### TASK DETAILS
Every entry below should be printed exactly.

### SUPPLIED DATA
* * * * * * * * *

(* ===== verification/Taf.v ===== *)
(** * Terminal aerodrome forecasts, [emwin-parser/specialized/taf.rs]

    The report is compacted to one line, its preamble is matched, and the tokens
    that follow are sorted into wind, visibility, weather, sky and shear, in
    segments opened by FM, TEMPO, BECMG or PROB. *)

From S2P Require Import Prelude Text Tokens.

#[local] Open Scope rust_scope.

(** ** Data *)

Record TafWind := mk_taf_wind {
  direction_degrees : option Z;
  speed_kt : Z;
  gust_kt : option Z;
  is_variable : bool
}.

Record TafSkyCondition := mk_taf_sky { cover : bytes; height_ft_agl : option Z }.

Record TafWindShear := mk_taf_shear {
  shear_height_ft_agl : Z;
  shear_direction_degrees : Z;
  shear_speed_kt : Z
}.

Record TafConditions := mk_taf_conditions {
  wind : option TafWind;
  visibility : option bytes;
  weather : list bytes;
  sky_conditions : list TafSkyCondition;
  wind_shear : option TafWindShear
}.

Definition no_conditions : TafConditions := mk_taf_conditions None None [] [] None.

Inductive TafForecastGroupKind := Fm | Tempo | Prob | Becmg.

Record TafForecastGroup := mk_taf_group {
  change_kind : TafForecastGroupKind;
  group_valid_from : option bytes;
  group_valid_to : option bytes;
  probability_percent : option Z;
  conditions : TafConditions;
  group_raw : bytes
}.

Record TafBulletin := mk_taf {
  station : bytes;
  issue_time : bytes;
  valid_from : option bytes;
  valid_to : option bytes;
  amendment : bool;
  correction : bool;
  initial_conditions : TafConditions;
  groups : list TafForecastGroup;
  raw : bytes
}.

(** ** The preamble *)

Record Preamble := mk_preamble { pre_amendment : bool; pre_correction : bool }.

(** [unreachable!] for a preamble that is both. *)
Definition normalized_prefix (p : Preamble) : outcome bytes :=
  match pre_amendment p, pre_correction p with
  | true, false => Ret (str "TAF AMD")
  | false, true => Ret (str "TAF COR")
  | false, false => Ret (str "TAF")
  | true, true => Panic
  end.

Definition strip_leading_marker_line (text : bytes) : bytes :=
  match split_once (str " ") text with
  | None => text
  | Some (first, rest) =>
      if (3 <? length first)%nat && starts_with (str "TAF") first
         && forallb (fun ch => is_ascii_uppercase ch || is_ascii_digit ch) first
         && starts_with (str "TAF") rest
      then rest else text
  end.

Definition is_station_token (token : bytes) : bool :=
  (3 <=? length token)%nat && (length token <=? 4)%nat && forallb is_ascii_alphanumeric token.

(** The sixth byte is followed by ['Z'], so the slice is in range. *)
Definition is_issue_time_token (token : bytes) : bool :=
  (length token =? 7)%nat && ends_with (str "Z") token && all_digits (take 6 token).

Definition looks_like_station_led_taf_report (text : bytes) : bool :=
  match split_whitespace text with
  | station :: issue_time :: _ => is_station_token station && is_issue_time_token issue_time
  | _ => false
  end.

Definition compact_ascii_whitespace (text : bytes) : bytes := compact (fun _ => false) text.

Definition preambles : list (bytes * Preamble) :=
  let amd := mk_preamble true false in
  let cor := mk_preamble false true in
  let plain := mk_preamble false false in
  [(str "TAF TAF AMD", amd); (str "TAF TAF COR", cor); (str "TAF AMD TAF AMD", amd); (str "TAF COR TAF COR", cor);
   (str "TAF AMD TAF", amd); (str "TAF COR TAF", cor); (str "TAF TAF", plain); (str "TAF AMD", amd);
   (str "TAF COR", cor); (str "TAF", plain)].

* * * * * * * * *

### REPLY TO THE EXERCISE
(* ===== verification/Taf.v ===== *)
(** * Terminal aerodrome forecasts, [emwin-parser/specialized/taf.rs]

    The report is compacted to one line, its preamble is matched, and the tokens
    that follow are sorted into wind, visibility, weather, sky and shear, in
    segments opened by FM, TEMPO, BECMG or PROB. *)

From S2P Require Import Prelude Text Tokens.

#[local] Open Scope rust_scope.

(** ** Data *)

Record TafWind := mk_taf_wind {
  direction_degrees : option Z;
  speed_kt : Z;
  gust_kt : option Z;
  is_variable : bool
}.

Record TafSkyCondition := mk_taf_sky { cover : bytes; height_ft_agl : option Z }.

Record TafWindShear := mk_taf_shear {
  shear_height_ft_agl : Z;
  shear_direction_degrees : Z;
  shear_speed_kt : Z
}.

Record TafConditions := mk_taf_conditions {
  wind : option TafWind;
  visibility : option bytes;
  weather : list bytes;
  sky_conditions : list TafSkyCondition;
  wind_shear : option TafWindShear
}.

Definition no_conditions : TafConditions := mk_taf_conditions None None [] [] None.

Inductive TafForecastGroupKind := Fm | Tempo | Prob | Becmg.

Record TafForecastGroup := mk_taf_group {
  change_kind : TafForecastGroupKind;
  group_valid_from : option bytes;
  group_valid_to : option bytes;
  probability_percent : option Z;
  conditions : TafConditions;
  group_raw : bytes
}.

Record TafBulletin := mk_taf {
  station : bytes;
  issue_time : bytes;
  valid_from : option bytes;
  valid_to : option bytes;
  amendment : bool;
  correction : bool;
  initial_conditions : TafConditions;
  groups : list TafForecastGroup;
  raw : bytes
}.

(** ** The preamble *)

Record Preamble := mk_preamble { pre_amendment : bool; pre_correction : bool }.

(** [unreachable!] for a preamble that is both. *)
Definition normalized_prefix (p : Preamble) : outcome bytes :=
  match pre_amendment p, pre_correction p with
  | true, false => Ret (str "TAF AMD")
  | false, true => Ret (str "TAF COR")
  | false, false => Ret (str "TAF")
  | true, true => Panic
  end.

Definition strip_leading_marker_line (text : bytes) : bytes :=
  match split_once (str " ") text with
  | None => text
  | Some (first, rest) =>
      if (3 <? length first)%nat && starts_with (str "TAF") first
         && forallb (fun ch => is_ascii_uppercase ch || is_ascii_digit ch) first
         && starts_with (str "TAF") rest
      then rest else text
  end.

Definition is_station_token (token : bytes) : bool :=
  (3 <=? length token)%nat && (length token <=? 4)%nat && forallb is_ascii_alphanumeric token.

(** The sixth byte is followed by ['Z'], so the slice is in range. *)
Definition is_issue_time_token (token : bytes) : bool :=
  (length token =? 7)%nat && ends_with (str "Z") token && all_digits (take 6 token).

Definition looks_like_station_led_taf_report (text : bytes) : bool :=
  match split_whitespace text with
  | station :: issue_time :: _ => is_station_token station && is_issue_time_token issue_time
  | _ => false
  end.

Definition compact_ascii_whitespace (text : bytes) : bytes := compact (fun _ => false) text.

Definition preambles : list (bytes * Preamble) :=
  let amd := mk_preamble true false in
  let cor := mk_preamble false true in
  let plain := mk_preamble false false in
  [(str "TAF TAF AMD", amd); (str "TAF TAF COR", cor); (str "TAF AMD TAF AMD", amd); (str "TAF COR TAF COR", cor);
   (str "TAF AMD TAF", amd); (str "TAF COR TAF", cor); (str "TAF TAF", plain); (str "TAF AMD", amd);
   (str "TAF COR", cor); (str "TAF", plain)].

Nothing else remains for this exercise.